(Stored items)
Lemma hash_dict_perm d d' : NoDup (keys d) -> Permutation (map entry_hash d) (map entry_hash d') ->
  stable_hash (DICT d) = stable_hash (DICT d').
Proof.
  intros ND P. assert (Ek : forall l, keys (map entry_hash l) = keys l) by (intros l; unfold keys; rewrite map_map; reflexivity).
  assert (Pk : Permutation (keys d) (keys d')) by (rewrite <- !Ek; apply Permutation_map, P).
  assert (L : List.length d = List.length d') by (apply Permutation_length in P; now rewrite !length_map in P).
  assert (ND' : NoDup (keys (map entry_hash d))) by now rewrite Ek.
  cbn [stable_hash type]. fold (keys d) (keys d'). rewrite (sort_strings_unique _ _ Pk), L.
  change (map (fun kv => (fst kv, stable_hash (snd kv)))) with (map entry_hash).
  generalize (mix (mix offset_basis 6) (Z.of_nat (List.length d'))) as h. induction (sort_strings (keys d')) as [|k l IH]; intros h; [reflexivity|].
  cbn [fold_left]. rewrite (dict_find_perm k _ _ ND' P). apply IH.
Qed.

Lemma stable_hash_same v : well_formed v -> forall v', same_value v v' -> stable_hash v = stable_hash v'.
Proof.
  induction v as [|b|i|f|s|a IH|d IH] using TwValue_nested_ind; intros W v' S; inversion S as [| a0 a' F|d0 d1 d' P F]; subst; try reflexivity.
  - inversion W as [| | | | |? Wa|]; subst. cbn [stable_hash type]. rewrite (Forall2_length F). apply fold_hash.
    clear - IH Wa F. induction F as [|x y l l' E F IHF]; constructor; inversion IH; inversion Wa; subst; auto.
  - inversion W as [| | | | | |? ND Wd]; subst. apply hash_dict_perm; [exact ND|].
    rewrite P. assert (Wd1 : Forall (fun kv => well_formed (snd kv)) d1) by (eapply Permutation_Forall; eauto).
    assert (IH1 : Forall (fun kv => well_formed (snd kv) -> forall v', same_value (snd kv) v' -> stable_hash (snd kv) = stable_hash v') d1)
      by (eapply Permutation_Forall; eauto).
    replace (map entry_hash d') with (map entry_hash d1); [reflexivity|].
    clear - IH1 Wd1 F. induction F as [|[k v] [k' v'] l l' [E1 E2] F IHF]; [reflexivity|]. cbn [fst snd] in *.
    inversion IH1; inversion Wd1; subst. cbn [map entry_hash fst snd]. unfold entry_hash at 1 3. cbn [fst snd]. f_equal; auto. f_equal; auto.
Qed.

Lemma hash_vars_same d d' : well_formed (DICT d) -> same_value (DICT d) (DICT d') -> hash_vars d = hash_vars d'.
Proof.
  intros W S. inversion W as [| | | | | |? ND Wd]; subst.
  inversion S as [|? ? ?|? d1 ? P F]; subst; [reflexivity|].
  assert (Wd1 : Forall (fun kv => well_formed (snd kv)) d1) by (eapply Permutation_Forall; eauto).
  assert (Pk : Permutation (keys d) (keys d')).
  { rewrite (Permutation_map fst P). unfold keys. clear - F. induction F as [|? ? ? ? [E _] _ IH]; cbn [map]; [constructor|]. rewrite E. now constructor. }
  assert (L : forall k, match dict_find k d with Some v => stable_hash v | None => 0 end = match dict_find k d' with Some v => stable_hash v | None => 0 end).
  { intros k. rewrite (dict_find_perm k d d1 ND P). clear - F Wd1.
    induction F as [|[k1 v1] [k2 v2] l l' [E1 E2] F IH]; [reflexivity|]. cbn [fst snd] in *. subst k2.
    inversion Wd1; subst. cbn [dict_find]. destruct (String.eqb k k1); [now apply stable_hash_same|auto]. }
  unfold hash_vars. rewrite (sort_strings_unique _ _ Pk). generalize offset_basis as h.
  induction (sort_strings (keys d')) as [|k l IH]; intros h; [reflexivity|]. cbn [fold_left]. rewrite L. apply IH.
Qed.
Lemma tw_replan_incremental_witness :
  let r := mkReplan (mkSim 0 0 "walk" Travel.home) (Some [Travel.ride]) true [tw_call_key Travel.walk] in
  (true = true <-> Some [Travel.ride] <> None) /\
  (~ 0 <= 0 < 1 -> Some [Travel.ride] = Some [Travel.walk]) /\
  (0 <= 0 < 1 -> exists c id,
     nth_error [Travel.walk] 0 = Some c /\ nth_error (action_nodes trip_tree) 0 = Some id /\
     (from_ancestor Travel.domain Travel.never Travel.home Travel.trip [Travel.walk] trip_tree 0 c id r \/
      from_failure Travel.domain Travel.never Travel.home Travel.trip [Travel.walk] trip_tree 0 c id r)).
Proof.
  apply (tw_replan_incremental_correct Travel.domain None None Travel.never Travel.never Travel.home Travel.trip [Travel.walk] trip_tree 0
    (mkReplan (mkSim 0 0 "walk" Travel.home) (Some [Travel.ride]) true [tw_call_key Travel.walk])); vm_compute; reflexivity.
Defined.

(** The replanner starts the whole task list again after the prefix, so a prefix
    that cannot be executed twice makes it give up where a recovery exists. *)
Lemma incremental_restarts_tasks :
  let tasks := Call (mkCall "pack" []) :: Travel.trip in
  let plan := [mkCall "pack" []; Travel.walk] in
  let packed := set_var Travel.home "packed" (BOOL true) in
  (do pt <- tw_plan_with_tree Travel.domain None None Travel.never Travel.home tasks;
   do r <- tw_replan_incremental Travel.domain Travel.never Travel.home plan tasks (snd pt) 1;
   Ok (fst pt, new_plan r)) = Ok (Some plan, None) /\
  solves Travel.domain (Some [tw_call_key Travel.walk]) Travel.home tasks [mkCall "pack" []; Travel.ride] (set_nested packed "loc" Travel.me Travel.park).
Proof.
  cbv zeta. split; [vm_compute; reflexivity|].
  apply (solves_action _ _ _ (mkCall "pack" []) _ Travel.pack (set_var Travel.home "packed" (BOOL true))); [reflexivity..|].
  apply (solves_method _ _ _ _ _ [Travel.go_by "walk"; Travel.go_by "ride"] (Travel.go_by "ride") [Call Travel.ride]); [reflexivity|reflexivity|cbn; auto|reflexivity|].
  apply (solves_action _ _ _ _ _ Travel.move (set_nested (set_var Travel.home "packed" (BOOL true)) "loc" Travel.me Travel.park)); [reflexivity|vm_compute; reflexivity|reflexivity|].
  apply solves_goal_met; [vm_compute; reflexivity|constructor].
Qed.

> **DIRECTIONS**
Begin at the line above that has "nth_error [Travel.walk] 0" and stop after the line that has "apply (tw_replan_incremental_correct Travel.domain", copying each line exactly and adding nothing else.

> **PROBLEM SOLUTION**
     nth_error [Travel.walk] 0 = Some c /\ nth_error (action_nodes trip_tree) 0 = Some id /\
     (from_ancestor Travel.domain Travel.never Travel.home Travel.trip [Travel.walk] trip_tree 0 c id r \/
      from_failure Travel.domain Travel.never Travel.home Travel.trip [Travel.walk] trip_tree 0 c id r)).
Proof.
  apply (tw_replan_incremental_correct Travel.domain None None Travel.never Travel.never Travel.home Travel.trip [Travel.walk] trip_tree 0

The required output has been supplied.